Used for centuries in Himalayan meditation, prayer, and healing traditions, singing bowls have more recently become a common feature of yoga studios, wellness centers, and sound bath sessions around the world. That growing popularity is part of what's prompted researchers to begin studying their effects more formally, using standardized psychological and physiological measurements rather than relying on anecdotal reports alone.
Can Tibetan Singing Bowls Help Relieve Stress?
One of the most frequently cited pieces of research on this question is a 2017 observational study published in the Journal of Evidence-Based Complementary & Alternative Medicine by Goldsby and colleagues. The study followed 62 adults, averaging 49.7 years old, through a singing bowl sound meditation session, measuring mood and wellbeing before and after using standardized psychological scales, including the Profile of Mood States (POMS), the Hospital Anxiety and Depression Scale (HADS), and a spiritual wellbeing scale (FACIT-SP).
The results were notable: participants reported significantly lower tension, anger, fatigue, and depressed mood after the session, with all of these changes being statistically significant.
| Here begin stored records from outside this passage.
Lemma landmark_quality_bounded_monotone_witness :
  reachable Examples.afterA
  /\ Forall (fun lm => 1 <= quality lm <= 10) (landmarksRef Examples.afterA).
Proof.
  assert (Hr : reachable Examples.afterA) by apply reach_cycle, reach_init.
  split; [exact Hr|].
  apply (landmark_quality_bounded_monotone Examples.afterA Hr).
Defined.

(** *** Reset *)

(** C8: after a reset the pose is (0, 0, 0), the trajectory is the
    single origin point, there is no landmark and no previous frame or
    features; the state is the initial one, so the next cycle is the
    first cycle: it runs no tracking and integrates the zero delta. *)
Theorem handleReset_restarts (s : State) (inp : Inputs) :
  poseRef (handleReset s) = mkPose 0 0 0
  /\ trajectoryRef (handleReset s) = [mkPosition 0 0]
  /\ landmarksRef (handleReset s) = []
  /\ length (landmarksRef (handleReset s)) = 0%nat
  /\ prevFrameRef (handleReset s) = None
  /\ prevFeaturesRef (handleReset s) = None
  /\ handleReset s = initialState
  /\ cycleMatches (handleReset s) inp = []
  /\ cycleDelta (handleReset s) inp = Estimator.zeroDelta
  /\ processSLAMFrame (handleReset s) inp = processSLAMFrame initialState inp
  /\ poseRef (processSLAMFrame (handleReset s) inp) = mkPose 0 0 0
  /\ trajectoryRef (processSLAMFrame (handleReset s) inp)
     = [mkPosition 0 0; mkPosition 0 0].
Proof.
  repeat split; try reflexivity.
  - unfold processSLAMFrame. cbv zeta. cbn [poseRef].
    unfold cycleDelta, cycleMatches. simpl. f_equal; lra.
  - unfold processSLAMFrame. cbv zeta. cbn [trajectoryRef poseRef].
    unfold cycleDelta, cycleMatches, appendPosition. simpl.
    do 2 f_equal. f_equal; lra.
Qed.

End PipelineFacts.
Interestingly, people who were completely new to sound meditation showed an even greater reduction in tension than those with prior meditation experience — suggesting the effect doesn't necessarily require years of practice to notice. Participants also reported a significant increase in spiritual wellbeing following the session, and those experiencing physical discomfort beforehand, particularly those aged 40–59, often reported reduced pain afterward as well.
While this was a single-group study without a control group — meaning it can't fully rule out other explanations for the changes observed — it remains one of the most widely cited pieces of evidence specifically addressing whether Tibetan singing bowls can help relieve stress, and its results have been echoed in several smaller follow-up studies since.
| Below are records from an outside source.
(** * Verification of the notebook recommender (recommender_system.ipynb)

    A shallow embedding of the class [RecommenderSystem] of the notebook
    and of the library calls it is written with:

    - [compare_movies], with numpy's float32 scalars (every operation
      is rounded; a division by zero yields an infinity or a NaN, it
      does not raise);
    - [get_sparse], with scipy's [csr_matrix((data, (row, col)))]
      constructor and [astype("int32")];
    - [fit], with scikit-learn's [train_test_split] and the write of the
      model file;
    - [recommend_for_new_users], with pandas' [sort_values] / [unique]
      and numpy's [random.randint] and index arrays;
    - [recommend_for_user], with the [recommend] method of the
      factorisation model and the dictionary built from its answer.

    Random choices (the permutation drawn by [train_test_split], the
    integers drawn by [np.random.randint]) are arguments of the
    functions: a seed fixes them, the theorems hold for all of them. *)

From Stdlib Require Import ZArith QArith Qabs Qround Qpower Lia Lqa Ascii.
From stdpp Require Import base option list sorting gmap strings pretty.

(** ** Python exceptions and results *)

Inductive exn : Set :=
| ValueError
| IndexError
| ZeroDivisionError
| AttributeError.

Inductive result (A : Type) : Type :=
| Ok (a : A)
| Raise (e : exn).

Arguments Ok {A} a.
Arguments Raise {A} e.

#[global] Instance result_ret : MRet result := fun _ a => Ok a.
#[global] Instance result_bind : MBind result := fun _ _ f m =>
  match m with
  | Ok a => f a
  | Raise e => Raise e
  end.

Definition is_ok {A} (r : result A) : Prop := exists a, r = Ok a.

(** ** Rational helpers *)

Local Open Scope Q_scope.

Definition Qltb (x y : Q) : bool := negb (Qle_bool y x).

(** ** numpy float32 scalars

    The scores of the data frame are [float32] (see [change_types]); the
    arithmetic of [compare_movies] is numpy scalar arithmetic: every
    operation gives the float32 nearest to the exact result (ties to the
    even significand), a result of magnitude [2^128] after rounding is
    an infinity, and a Python number met in an operation is first taken
    to float32 (the promotion of NumPy 2).  A division by zero gives an
    infinity or a NaN and a warning, never an exception.

    A value is its exact rational.  Two things of the format are left
    out: the sign of zero, which [compare_movies] takes the absolute
    value of, and gradual underflow: a result below [2^-126] keeps its
    24 bits here.  Between float32 scores that does not show: their
    difference, when that small, is exact in both, and its quotient by
    one of them is [2^-24] at least. *)

Inductive float32 : Set :=
| Finite (q : Q)
| Infinity (negative : bool)
| NaN.

Definition Qneg (q : Q) : bool := Qltb q 0.

(** The binary exponent of a positive rational: the [e] with
    [2^e <= q < 2^(e+1)]. *)
Definition Qlog2 (q : Q) : Z :=
  let k := (Z.log2 (Qnum q) - Z.log2 (Zpos (Qden q)))%Z in
  if Qle_bool (2 ^ k) q then k else (k - 1)%Z.

(** The nearest integer, a tie going to the even one. *)
Definition round_half_even (x : Q) : Z :=
  let f := Qfloor x in
  match Qcompare (x - inject_Z f) (1 # 2) with
  | Lt => f
  | Gt => (f + 1)%Z
  | Eq => if Z.even f then f else (f + 1)%Z
  end.

(** The distance between the float32 values around a positive rational
    (24 significant bits). *)
Definition ulp32 (a : Q) : Q := 2 ^ (Qlog2 a - 23).

(** A positive rational rounded to 24 significant bits. *)
Definition round24 (a : Q) : Q :=
  inject_Z (round_half_even (a / ulp32 a)) * ulp32 a.

(** The float32 nearest to a rational. *)
Definition round32 (q : Q) : float32 :=
  if Qeq_bool q 0 then Finite 0
  else
    let v := round24 (Qabs q) in
    if Qle_bool (2 ^ 128) v then Infinity (Qneg q)
    else Finite (if Qneg q then - v else v).

Definition f_sub (x y : float32) : float32 :=
  match x, y with
  | NaN, _ | _, NaN => NaN
  | Finite a, Finite b => round32 (a - b)
  | Infinity s, Finite _ => Infinity s
  | Finite _, Infinity s => Infinity (negb s)
  | Infinity s, Infinity s' => if eqb s s' then NaN else Infinity s
  end.

Definition f_mul (x y : float32) : float32 :=
  match x, y with
  | NaN, _ | _, NaN => NaN
  | Finite a, Finite b => round32 (a * b)
  | Infinity s, Finite b | Finite b, Infinity s =>
      if Qeq_bool b 0 then NaN else Infinity (xorb s (Qneg b))
  | Infinity s, Infinity s' => Infinity (xorb s s')
  end.

Definition f_div (x y : float32) : float32 :=
  match x, y with
  | NaN, _ | _, NaN => NaN
  | Finite a, Finite b =>
      if Qeq_bool b 0
      then if Qeq_bool a 0 then NaN else Infinity (Qneg a)
      else round32 (a / b)
  | Finite _, Infinity _ => Finite 0
  | Infinity s, Finite b => Infinity (xorb s (Qneg b))
  | Infinity _, Infinity _ => NaN
  end.

Definition f_abs (x : float32) : float32 :=
  match x with
  | Finite a => Finite (Qabs a)
  | Infinity _ => Infinity false
  | NaN => NaN
  end.

(** [x > t] for a float32 [x] and a finite Python number [t], which is
    taken to float32 for the comparison. *)
Definition f_gt (x : float32) (t : Q) : bool :=
  match x, round32 t with
  | NaN, _ | _, NaN => false
  | Finite a, Finite b => Qltb b a
  | Finite _, Infinity negative => negative
  | Infinity negative, Finite _ => negb negative
  | Infinity s, Infinity s' => negb s && s'
  end.

(** A float that is not zero (and is a number). *)
Definition f_nonzero (x : float32) : Prop :=
  match x with
  | Finite r => ~ r == 0
  | Infinity _ => True
  | NaN => False
  end.

(** The width of the band around the threshold in which the rounding of
    the three operations and of the threshold decides the comparison:
    [2^-21], eight times the relative error of one rounding. *)
Definition rounding_margin : Q := 1 # 2097152.

(** ** Python floats

    The Python float (binary64) nearest to a rational: 53 significant
    bits, ties to even.  The exponent range is not modelled. *)

Definition ulp64 (a : Q) : Q := 2 ^ (Qlog2 a - 52).

Definition round53 (a : Q) : Q :=
  inject_Z (round_half_even (a / ulp64 a)) * ulp64 a.

Definition float64 (q : Q) : Q :=
  if Qeq_bool q 0 then 0
  else if Qneg q then - round53 (Qabs q) else round53 (Qabs q).

(** ** The data frame [self.df]

    One row per rating, as [BingeDataset.get_df] leaves it; only the
    columns the recommender reads are kept. *)

Record df_row : Type := DfRow {
  movie_id : nat;
  score : Q;
}.

Abbreviation DataFrame := (list df_row).

(** [self.df.loc[self.df["movie_id"] == m, "score"]] *)
Definition loc_score (df : DataFrame) (m : nat) : list Q :=
  score <$> filter (fun r => movie_id r = m) df.

(** A movie id that no row of the data frame carries. *)
Definition unknown_movie (df : DataFrame) (m : nat) : Prop :=
  forall r, r ∈ df -> movie_id r <> m.

(** A movie id that some row of the data frame carries. *)
Definition known_movie (df : DataFrame) (m : nat) : Prop :=
  exists r, r ∈ df /\ movie_id r = m.

(** [.iloc[0]]: the first element, [IndexError] on an empty selection. *)
Definition iloc0 {A} (l : list A) : result A :=
  match l with
  | [] => Raise IndexError
  | x :: _ => Ok x
  end.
Are There Health Benefits to Tibetan Singing Bowls?
Beyond self-reported mood, several studies have looked at more objective physiological markers to answer the broader question of whether there are measurable health benefits to Tibetan singing bowls.
Heart Rate and Blood Pressure
An earlier controlled study by Landry compared a guided relaxation session with and without Himalayan singing bowl sound. The group that experienced the singing bowl sound showed a significant decrease in both systolic blood pressure and heart rate compared with the relaxation session alone, suggesting the sound itself added a measurable physiological effect beyond simple guided relaxation.
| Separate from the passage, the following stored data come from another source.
(** [handleFaceTrackingUpdate]: the tracking cell is replaced wholesale. *)
Definition handleFaceTrackingUpdate (st : State) (data : FaceTrackingData)
  : State :=
  mkState (vrmRef st) (clockRef st) (statsRef st) (canRender st) (Some data)
          (fpsUpdates st) (renders st).

(** The tracking part of a tick, for a loaded rig. *)
Definition applyTracking (vrm : VRM) (data : option FaceTrackingData) : VRM :=
  match data with
  | Some d =>
      if isActive d
      then applyHeadRotation (applyBlendShapes vrm (blendShapes d)) (rotation d)
      else vrm
  | None => vrm
  end.

(** One run of [animate].  [now1] and [now2] are the readings of the timer at
    the first and at the second [getDelta] call of the tick. *)
Definition animate (now1 now2 : R) (st : State) : State :=
  let '(clock1, fps) :=
    if statsRef st then
      let '(delta, c) := Clock.getDelta (clockRef st) now1 in
      (c, fpsUpdates st ++ [fpsOfDelta delta])
    else (clockRef st, fpsUpdates st) in
  let '(deltaTime, clock2) := Clock.getDelta clock1 now2 in
  let vrm' :=
    match vrmRef st with
    | Some vrm => Some (update (applyTracking vrm (currentTrackingData st)) deltaTime)
    | None => None
    end in
  mkState vrm' clock2 (statsRef st) (canRender st) (currentTrackingData st) fps
          (if canRender st then S (renders st) else renders st).

(** The rig calls made since [before]. *)
Definition callsSince (before after : State) : list Call :=
  match vrmRef before, vrmRef after with
  | Some v, Some v' => skipn (length (calls v)) (calls v')
  | None, Some v' => calls v'
  | _, None => []
  end.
Heart Rate Variability (HRV)
Heart rate variability — a common indicator of how well the nervous system shifts between "fight or flight" and "rest and digest" states — has also been studied in relation to singing bowl sound. A 2023 randomized controlled trial published in the European Journal of Investigation in Health, Psychology and Education compared a Tibetan singing bowl session against progressive muscle relaxation and a waiting-list control group in adults with elevated anxiety. The singing bowl group showed a measurable increase in HRV and a reduction in EEG alpha power compared to both other groups, pointing to genuine parasympathetic ("rest and digest") activation rather than simply the passage of time or expectation alone.
A separate small study using wearable heart rate monitors similarly found a significant improvement in HRV markers following a 30-minute Tibetan singing bowl session, again suggesting increased parasympathetic activity and a measurable relaxation response.
Brainwave Activity
Some of the reviewed studies have also examined EEG (electroencephalography) data during singing bowl sessions, reporting increases in delta and theta brainwave activity — patterns generally associated with deep relaxation and meditative states — alongside the reductions in anxiety-linked alpha activity mentioned above.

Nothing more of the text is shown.